Assigned task |
Sort through the entries below and pull out lines containing the word "Htot".

Provided data |
Lemma reads_fast d np keys :
  64 ≤ blen d < 2 ^ 32 → 
  Forall (λ key, FastLocal_HashMayMatch (Lower32of64 (GetSliceHash64 key)) (Upper32of64 (GetSliceHash64 key)) (blen d) np d = Done true) keys →
  reads (FastLocalBloomBitsReader (fast_contents d np) np (blen d)) keys.
Proof.
  intros Hd Hkeys. set (test := λ key, FastLocal_HashMayMatchPrepared (Upper32of64 (GetSliceHash64 key)) np (fast_contents d np)
    (FastLocal_PrepareHash (Lower32of64 (GetSliceHash64 key)) (blen d))).
  assert (∀ key, ∃ t, test key = Done t) as Htot.
  { intros key. apply FastLocal_HashMayMatchPrepared_total; [unfold in_range; lia|lia|apply Lower32_range|apply Upper32_range|].
    unfold fast_contents. rewrite blen_app. unfold blen. lia. }
  exists (λ key, match test key with Done t => t | Fault _ => false end).
  assert (∀ key, test key = Done match test key with Done t => t | Fault _ => false end) as Ht by (intros key; by destruct (Htot key) as [t ->]).
  split; [exact Ht|]. split.
  - intros key Hkey. rewrite Forall_forall in Hkeys. specialize (Hkeys key Hkey). unfold test, FastLocal_HashMayMatchPrepared, fast_contents.
    by rewrite (test_probes_app _ _ _ _ d _ _ true Hkeys).
  - intros ks Hks. cbn [MayMatch_batch]. rewrite (proj2 (Z.leb_le _ _) Hks). cbn [require mbind R_bind]. rewrite map_R_fmap. by apply map_R_Done.
Qed.

Lemma reads_legacy d np lines w keys :
  0 < lines → 0 ≤ w < 28 → blen d = lines * 2 ^ w → blen d < 2 ^ 32 →
  Forall (λ key, LegacyLocality_HashMayMatch false (BloomHash key) lines np d w = Done true) keys →
  reads (LegacyBloomBitsReader (legacy_contents d np lines) np lines w) keys.
Proof.
  intros Hl Hwr Hd Hfit Hkeys. set (r := LegacyBloomBitsReader _ _ _ _). set (contents := legacy_contents d np lines) in *.
  assert (∀ key, ∃ t, MayMatch key r = Done t) as Htot.
  { intros key. unfold r. rewrite legacy_MayMatch. apply LegacyLocality_HashMayMatch_total; [done|done|lia|apply Hash_range|].
    unfold contents, legacy_contents. rewrite blen_app. unfold blen in *. lia. }
  exists (λ key, match MayMatch key r with Done t => t | Fault _ => false end).
  assert (∀ key, MayMatch key r = Done match MayMatch key r with Done t => t | Fault _ => false end) as Ht by (intros key; by destruct (Htot key) as [t ->]).
  split; [exact Ht|]. split.
  - intros key Hkey. rewrite Forall_forall in Hkeys. specialize (Hkeys key Hkey). unfold r. rewrite legacy_MayMatch.
    unfold contents, legacy_contents. by rewrite (LegacyLocality_HashMayMatch_app false _ lines np w d _ true Hkeys).
  - intros ks Hks. unfold r at 1. cbn [MayMatch_batch]. rewrite (proj2 (Z.leb_le _ _) Hks). cbn [require mbind R_bind].
    assert (∀ key, ∃ b, LegacyLocality_PrepareHashMayMatch false (BloomHash (H := Hr) key) lines w = Done b) as Hprep.
    { intros key. unfold LegacyLocality_PrepareHashMayMatch. destruct (line_offset_spec false lines w Hl) with (h := BloomHash (H := Hr) key) as (b & -> & _);
        [lia|lia|apply Hash_range|]. cbn [mbind R_bind]. rewrite shift_ok_spec by lia. by eexists. }
    set (prep := λ key, match LegacyLocality_PrepareHashMayMatch false (BloomHash (H := Hr) key) lines w with Done b => b | Fault _ => 0 end).
    rewrite (map_R_Done _ (λ key, (BloomHash (H := Hr) key, prep key))).
    2: { intros key. unfold prep. by destruct (Hprep key) as [b ->]. }
    cbn [mbind R_bind]. rewrite map_R_fmap. apply map_R_Done. intros key. rewrite <- Ht. cbn [fst snd MayMatch r]. unfold r. cbn [MayMatch].
    unfold prep. by destruct (Hprep key) as [b ->].
Qed.

Lemma reads_nothing contents : blen contents = 5 → ∃ r, GetFilterBitsReader contents = Done r ∧ reads r [].
Proof.
  intros Hc. exists AlwaysFalseFilter. unfold GetFilterBitsReader. rewrite Hc. split; [done|]. exists (λ _, false). split; [done|].
  split; [by intros key Hk%elem_of_nil|]. intros ks _. cbn [MayMatch_batch]. by apply (map_R_Done _ (λ _, false)).
Qed.

(** The platform that writes. *)
Context {Bw : Build} {Hw : Host} {Pw : Platform}.

Lemma Finish_empty mb np : ∃ contents, Fast_Finish (mkFastBuilder mb np []) = Done (contents, mkFastBuilder mb np []) ∧ blen contents = 5.
Proof.
  unfold Fast_Finish. cbn [fast_hash_entries_ fast_num_probes_ length].
  assert (Fast_CalculateSpace (to_int (u32 (Z.of_nat 0))) (mkFastBuilder mb np []) = 5) as ->.
  { unfold Fast_CalculateSpace. change (to_int (u32 (Z.of_nat 0))) with 0. by rewrite andb_false_r. }
  change (5 <=? 5) with true. rewrite assert_true. cbn [mbind R_bind]. change (0 <? u32 (5 - 5)) with false. cbn [mbind R_bind].
  rewrite bool_decide_eq_true_2, assert_true by done. eexists. split; [reflexivity|done].
Qed.
Lemma Legacy_Finish_empty bpk np : 0 < bpk → ∃ contents, Legacy_Finish (mkLegacyBuilder bpk np []) = Done (contents, mkLegacyBuilder bpk np []) ∧ blen contents = 5.
Proof.
  intros Hb. unfold Legacy_Finish, Legacy_CalculateSpace. cbn [legacy_hash_entries_ legacy_bits_per_key_ length]. rewrite (proj2 (Z.eqb_neq bpk 0)) by lia.
  cbn [negb]. rewrite assert_true. change (to_int (Z.of_nat 0) =? 0) with true. cbn [negb mbind R_bind Z.eqb andb].
  rewrite EncodeFixed32_le. eexists. split; [reflexivity|done].
Qed.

Response area |
  assert (∀ key, ∃ t, test key = Done t) as Htot.
  assert (∀ key, test key = Done match test key with Done t => t | Fault _ => false end) as Ht by (intros key; by destruct (Htot key) as [t ->]).
  assert (∀ key, ∃ t, MayMatch key r = Done t) as Htot.
  assert (∀ key, MayMatch key r = Done match MayMatch key r with Done t => t | Fault _ => false end) as Ht by (intros key; by destruct (Htot key) as [t ->]).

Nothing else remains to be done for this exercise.